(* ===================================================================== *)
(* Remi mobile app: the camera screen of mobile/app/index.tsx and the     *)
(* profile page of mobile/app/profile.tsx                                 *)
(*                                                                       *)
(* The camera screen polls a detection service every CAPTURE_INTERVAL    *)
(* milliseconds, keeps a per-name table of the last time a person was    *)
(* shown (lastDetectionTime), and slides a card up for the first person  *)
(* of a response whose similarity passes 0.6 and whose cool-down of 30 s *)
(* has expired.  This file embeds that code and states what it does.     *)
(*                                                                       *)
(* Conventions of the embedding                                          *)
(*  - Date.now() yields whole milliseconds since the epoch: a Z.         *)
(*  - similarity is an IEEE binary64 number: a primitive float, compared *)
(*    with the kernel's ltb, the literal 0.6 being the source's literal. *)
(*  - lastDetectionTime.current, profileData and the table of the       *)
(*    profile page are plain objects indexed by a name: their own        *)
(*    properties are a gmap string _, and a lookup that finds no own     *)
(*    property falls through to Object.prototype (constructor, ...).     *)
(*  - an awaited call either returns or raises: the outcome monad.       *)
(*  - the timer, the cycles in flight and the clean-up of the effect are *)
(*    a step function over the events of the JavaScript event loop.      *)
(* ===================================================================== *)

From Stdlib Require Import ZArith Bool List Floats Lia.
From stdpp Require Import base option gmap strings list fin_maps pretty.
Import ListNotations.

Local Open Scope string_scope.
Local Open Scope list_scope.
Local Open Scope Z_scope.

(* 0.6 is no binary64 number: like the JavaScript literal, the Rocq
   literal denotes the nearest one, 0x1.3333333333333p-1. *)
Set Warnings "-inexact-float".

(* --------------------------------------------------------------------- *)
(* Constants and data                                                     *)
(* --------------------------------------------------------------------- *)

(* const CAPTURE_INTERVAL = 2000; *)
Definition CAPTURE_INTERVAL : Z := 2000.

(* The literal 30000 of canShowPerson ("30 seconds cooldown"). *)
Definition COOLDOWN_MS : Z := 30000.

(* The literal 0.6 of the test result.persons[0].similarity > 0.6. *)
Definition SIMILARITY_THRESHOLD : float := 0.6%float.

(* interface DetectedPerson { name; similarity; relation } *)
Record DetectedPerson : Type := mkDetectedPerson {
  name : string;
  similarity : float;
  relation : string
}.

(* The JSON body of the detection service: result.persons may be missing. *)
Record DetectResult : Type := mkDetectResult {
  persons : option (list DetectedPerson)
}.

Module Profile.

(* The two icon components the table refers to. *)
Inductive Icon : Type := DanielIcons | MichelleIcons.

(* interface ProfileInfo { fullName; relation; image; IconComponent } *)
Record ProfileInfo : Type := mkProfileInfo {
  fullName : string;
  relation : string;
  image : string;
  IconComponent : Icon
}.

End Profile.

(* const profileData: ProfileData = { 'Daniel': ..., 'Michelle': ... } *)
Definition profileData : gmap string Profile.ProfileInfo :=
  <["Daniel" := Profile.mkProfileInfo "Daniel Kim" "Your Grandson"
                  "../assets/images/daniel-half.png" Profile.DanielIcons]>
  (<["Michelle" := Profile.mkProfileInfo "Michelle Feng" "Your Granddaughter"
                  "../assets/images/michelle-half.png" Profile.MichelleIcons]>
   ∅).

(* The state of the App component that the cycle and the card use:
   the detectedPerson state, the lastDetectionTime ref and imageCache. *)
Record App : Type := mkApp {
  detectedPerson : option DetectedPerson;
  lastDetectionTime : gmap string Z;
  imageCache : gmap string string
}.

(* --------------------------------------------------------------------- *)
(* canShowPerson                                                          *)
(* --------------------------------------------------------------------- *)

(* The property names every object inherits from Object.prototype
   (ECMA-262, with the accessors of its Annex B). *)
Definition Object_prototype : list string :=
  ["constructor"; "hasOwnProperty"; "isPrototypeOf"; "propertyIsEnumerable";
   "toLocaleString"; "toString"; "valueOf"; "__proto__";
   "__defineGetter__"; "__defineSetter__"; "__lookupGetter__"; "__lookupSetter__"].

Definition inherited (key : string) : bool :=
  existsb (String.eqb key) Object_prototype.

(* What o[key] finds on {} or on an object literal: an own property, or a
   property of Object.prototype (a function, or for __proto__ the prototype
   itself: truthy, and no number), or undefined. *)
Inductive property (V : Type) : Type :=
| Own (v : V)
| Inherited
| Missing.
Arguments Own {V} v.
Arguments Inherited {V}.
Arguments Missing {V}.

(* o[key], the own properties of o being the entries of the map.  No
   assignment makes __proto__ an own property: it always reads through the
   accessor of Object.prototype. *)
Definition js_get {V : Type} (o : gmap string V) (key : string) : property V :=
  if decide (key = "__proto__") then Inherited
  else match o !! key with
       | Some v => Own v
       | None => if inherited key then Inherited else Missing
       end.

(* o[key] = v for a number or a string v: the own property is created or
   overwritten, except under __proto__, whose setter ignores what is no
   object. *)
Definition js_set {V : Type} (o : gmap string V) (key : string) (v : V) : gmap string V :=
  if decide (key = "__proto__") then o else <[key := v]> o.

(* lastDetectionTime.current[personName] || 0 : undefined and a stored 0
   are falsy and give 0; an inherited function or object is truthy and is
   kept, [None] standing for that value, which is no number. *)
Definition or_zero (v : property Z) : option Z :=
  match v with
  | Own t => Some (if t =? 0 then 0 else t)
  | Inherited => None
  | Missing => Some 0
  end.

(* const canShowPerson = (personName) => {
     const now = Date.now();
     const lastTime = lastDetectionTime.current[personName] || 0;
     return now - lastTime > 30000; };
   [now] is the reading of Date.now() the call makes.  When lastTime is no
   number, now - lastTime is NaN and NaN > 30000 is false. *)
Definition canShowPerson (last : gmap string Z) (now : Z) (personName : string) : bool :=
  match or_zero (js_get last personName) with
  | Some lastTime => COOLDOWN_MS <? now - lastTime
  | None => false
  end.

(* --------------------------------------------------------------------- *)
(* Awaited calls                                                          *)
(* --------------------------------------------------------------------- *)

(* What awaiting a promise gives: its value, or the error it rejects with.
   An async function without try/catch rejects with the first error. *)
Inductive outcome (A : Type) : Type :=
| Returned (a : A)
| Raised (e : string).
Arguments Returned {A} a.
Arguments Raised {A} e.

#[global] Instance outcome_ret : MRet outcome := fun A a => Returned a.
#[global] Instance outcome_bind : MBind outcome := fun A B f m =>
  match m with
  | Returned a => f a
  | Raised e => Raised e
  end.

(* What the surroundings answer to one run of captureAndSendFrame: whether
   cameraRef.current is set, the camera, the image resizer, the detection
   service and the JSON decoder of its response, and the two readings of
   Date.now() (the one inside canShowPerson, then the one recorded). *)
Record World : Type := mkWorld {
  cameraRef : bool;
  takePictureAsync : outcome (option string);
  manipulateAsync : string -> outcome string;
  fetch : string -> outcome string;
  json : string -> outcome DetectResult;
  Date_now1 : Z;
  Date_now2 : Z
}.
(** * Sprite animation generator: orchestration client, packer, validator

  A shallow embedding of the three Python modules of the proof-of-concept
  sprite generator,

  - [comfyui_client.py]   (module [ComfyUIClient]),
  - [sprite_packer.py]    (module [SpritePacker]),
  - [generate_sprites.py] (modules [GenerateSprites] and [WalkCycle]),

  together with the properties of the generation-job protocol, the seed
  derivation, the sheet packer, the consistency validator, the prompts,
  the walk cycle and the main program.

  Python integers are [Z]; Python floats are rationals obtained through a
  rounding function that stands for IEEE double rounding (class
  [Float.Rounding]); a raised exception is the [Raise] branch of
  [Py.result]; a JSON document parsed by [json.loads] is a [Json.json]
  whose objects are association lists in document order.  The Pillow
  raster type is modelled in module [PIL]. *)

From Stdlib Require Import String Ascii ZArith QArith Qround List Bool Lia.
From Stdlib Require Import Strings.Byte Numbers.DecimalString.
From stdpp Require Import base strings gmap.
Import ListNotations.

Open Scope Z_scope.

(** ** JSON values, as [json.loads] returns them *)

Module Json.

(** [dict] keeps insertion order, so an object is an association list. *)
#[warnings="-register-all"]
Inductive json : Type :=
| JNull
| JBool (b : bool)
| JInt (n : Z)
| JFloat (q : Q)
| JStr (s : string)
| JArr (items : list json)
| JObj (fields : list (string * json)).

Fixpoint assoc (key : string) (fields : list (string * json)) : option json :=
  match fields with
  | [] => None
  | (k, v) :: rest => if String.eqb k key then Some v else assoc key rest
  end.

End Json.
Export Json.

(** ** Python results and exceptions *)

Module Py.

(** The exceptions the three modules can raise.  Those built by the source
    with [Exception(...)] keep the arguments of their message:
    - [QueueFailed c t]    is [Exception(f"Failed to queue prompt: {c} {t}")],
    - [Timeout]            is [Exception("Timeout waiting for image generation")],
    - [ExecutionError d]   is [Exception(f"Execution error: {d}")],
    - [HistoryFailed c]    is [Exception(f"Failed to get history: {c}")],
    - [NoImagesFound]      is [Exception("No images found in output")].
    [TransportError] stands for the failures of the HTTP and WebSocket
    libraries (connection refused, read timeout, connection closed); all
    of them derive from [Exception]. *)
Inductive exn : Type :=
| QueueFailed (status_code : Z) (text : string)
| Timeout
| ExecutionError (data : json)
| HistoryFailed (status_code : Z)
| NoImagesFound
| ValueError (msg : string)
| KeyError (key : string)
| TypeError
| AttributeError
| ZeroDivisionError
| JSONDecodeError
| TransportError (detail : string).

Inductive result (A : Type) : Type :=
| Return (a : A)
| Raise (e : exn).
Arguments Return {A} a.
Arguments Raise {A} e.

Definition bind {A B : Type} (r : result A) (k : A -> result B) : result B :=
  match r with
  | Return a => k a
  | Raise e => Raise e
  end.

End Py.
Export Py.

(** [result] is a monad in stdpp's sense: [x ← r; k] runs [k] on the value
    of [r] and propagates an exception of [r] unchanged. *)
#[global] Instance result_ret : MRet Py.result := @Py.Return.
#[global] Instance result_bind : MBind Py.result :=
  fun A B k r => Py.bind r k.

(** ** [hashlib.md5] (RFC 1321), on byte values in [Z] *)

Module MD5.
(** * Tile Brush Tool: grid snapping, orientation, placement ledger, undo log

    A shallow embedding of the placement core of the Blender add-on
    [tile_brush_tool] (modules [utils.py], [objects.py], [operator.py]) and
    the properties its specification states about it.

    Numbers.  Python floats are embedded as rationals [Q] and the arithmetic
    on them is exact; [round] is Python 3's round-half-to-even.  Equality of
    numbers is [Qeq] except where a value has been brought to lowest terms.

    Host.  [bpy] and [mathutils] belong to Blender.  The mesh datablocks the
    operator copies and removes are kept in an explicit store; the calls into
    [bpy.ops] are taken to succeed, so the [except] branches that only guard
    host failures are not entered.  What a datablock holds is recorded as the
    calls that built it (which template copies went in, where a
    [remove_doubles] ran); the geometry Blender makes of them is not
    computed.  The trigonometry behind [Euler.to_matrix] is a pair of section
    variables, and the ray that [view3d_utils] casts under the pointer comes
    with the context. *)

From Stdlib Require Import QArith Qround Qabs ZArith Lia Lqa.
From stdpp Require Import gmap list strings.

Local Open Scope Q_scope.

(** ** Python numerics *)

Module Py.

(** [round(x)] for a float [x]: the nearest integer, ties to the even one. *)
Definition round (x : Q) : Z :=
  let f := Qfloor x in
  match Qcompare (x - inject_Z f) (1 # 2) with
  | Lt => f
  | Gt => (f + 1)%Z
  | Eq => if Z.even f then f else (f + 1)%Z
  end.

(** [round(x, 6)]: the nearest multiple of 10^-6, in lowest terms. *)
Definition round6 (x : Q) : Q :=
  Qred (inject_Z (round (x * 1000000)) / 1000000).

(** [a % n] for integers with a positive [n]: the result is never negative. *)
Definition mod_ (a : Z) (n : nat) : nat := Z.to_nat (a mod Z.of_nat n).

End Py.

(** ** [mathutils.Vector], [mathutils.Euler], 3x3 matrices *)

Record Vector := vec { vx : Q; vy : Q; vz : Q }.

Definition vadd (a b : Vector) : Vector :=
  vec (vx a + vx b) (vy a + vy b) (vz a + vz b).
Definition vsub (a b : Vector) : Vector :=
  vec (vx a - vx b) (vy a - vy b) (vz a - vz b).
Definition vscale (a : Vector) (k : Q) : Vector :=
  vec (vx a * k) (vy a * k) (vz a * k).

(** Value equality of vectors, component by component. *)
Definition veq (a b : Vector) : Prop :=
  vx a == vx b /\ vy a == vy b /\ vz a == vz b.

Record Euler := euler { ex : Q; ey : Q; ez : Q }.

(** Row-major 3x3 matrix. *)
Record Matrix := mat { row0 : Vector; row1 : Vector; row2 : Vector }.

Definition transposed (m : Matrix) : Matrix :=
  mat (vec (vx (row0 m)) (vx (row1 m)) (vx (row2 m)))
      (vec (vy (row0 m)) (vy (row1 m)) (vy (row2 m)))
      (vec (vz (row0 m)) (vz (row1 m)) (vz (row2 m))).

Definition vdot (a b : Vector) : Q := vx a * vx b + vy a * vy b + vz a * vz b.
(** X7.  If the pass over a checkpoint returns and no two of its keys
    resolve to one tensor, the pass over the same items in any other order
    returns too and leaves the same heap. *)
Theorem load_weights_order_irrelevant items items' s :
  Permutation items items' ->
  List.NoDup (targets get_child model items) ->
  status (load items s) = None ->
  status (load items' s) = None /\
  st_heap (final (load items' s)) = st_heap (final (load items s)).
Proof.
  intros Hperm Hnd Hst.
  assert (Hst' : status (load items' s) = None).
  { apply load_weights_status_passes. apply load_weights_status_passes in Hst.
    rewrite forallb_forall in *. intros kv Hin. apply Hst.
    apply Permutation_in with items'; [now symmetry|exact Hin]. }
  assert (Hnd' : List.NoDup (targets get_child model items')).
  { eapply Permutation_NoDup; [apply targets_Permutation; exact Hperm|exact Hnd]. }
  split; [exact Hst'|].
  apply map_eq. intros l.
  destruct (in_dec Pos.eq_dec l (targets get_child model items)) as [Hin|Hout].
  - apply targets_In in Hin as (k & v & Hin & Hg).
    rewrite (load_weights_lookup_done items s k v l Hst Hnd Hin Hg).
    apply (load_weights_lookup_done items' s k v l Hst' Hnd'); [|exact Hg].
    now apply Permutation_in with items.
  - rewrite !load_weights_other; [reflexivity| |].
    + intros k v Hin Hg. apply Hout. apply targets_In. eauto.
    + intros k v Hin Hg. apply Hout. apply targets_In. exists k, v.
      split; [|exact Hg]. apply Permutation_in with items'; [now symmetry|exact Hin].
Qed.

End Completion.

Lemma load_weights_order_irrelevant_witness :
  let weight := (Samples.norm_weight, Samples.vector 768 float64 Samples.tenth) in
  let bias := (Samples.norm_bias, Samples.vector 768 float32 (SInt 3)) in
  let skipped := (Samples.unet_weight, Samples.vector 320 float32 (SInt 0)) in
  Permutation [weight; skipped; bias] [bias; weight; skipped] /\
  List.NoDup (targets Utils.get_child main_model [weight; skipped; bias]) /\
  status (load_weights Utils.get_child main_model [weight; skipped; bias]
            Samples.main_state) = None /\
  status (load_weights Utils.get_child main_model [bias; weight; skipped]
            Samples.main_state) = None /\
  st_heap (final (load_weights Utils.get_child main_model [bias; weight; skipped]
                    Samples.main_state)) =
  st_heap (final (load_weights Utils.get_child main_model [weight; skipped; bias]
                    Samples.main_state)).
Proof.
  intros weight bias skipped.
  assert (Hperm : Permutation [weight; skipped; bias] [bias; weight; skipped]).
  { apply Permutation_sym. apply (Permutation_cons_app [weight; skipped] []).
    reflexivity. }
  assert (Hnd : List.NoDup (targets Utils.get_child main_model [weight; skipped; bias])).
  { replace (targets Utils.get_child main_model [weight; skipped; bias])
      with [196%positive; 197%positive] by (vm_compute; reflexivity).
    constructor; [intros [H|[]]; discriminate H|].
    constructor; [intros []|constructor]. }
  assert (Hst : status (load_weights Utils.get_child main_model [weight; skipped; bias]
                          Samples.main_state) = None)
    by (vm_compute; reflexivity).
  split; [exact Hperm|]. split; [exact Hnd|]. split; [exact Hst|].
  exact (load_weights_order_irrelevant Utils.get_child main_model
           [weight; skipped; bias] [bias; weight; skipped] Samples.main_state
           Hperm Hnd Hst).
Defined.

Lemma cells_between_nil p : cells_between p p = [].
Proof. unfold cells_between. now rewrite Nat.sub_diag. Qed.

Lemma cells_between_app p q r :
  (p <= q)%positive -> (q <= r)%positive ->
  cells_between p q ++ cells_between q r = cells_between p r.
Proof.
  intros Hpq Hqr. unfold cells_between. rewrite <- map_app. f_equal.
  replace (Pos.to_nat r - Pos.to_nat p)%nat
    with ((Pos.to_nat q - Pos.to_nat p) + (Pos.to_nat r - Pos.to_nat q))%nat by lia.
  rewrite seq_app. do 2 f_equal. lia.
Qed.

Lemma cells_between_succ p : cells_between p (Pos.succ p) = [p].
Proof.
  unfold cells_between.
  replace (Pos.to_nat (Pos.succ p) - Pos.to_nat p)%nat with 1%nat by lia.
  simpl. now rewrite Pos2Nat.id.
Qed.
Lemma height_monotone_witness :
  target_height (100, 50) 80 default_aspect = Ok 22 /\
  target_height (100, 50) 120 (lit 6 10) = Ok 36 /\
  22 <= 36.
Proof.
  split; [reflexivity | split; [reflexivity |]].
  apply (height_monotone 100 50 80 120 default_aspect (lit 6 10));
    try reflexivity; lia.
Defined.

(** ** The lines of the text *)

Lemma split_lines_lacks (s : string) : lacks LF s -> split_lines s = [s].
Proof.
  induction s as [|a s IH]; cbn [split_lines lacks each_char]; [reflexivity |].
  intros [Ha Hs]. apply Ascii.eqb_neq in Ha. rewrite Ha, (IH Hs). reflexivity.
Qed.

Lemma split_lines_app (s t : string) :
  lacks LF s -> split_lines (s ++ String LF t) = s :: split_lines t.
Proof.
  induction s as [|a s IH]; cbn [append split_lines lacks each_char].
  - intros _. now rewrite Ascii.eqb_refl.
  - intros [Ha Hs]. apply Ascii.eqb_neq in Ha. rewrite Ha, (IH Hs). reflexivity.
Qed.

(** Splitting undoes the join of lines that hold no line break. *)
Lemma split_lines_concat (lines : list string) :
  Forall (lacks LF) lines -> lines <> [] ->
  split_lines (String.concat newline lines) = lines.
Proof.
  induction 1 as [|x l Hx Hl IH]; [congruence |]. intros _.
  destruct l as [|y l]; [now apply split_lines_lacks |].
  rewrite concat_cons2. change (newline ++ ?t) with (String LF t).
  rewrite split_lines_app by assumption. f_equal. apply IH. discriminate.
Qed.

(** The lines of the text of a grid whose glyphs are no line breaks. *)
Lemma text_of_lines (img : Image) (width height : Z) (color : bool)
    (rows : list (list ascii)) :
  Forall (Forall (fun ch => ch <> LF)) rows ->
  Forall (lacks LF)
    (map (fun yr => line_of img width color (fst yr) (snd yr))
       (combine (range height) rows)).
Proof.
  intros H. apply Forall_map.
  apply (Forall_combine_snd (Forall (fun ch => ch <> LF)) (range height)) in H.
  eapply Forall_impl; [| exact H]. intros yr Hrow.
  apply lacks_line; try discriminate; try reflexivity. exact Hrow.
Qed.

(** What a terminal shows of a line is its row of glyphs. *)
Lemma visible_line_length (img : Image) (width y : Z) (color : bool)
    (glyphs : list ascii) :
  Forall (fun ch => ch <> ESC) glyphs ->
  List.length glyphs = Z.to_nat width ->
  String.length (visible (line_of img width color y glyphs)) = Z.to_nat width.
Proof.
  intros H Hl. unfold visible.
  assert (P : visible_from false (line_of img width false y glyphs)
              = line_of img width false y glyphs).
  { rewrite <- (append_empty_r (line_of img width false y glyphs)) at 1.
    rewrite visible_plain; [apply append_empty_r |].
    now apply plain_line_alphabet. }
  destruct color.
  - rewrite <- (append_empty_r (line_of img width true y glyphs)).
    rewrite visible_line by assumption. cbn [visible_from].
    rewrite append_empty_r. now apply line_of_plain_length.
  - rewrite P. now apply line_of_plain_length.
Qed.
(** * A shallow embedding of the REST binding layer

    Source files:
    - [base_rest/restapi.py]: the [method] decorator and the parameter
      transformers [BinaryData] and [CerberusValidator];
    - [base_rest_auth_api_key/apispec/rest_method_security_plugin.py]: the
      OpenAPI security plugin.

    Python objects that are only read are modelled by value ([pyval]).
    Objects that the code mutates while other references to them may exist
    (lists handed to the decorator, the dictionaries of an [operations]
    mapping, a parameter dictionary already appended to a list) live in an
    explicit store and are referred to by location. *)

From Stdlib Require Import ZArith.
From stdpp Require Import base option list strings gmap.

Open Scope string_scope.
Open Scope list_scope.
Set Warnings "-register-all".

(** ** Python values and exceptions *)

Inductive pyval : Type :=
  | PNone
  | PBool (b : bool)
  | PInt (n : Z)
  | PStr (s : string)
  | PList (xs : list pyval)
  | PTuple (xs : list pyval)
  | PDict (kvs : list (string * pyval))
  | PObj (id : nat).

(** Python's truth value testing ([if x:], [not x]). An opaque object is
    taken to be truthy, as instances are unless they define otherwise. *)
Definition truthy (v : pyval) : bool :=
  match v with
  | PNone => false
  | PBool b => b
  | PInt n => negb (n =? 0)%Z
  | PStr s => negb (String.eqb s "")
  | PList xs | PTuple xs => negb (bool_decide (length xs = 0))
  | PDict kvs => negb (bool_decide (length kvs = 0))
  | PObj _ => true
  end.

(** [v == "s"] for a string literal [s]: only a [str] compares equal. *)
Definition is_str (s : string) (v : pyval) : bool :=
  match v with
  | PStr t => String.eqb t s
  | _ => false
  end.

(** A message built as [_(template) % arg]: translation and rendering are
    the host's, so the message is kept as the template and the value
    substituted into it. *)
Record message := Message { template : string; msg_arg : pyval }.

--------------------------------

* **What the task requires**
Extract the first line above and each line after it up to and including the one with "(* Conventions of", please, exactly and with nothing else.

* **Answer**
(* ===================================================================== *)
(* Remi mobile app: the camera screen of mobile/app/index.tsx and the     *)
(* profile page of mobile/app/profile.tsx                                 *)
(*                                                                       *)
(* The camera screen polls a detection service every CAPTURE_INTERVAL    *)
(* milliseconds, keeps a per-name table of the last time a person was    *)
(* shown (lastDetectionTime), and slides a card up for the first person  *)
(* of a response whose similarity passes 0.6 and whose cool-down of 30 s *)
(* has expired.  This file embeds that code and states what it does.     *)
(*                                                                       *)
(* Conventions of the embedding                                          *)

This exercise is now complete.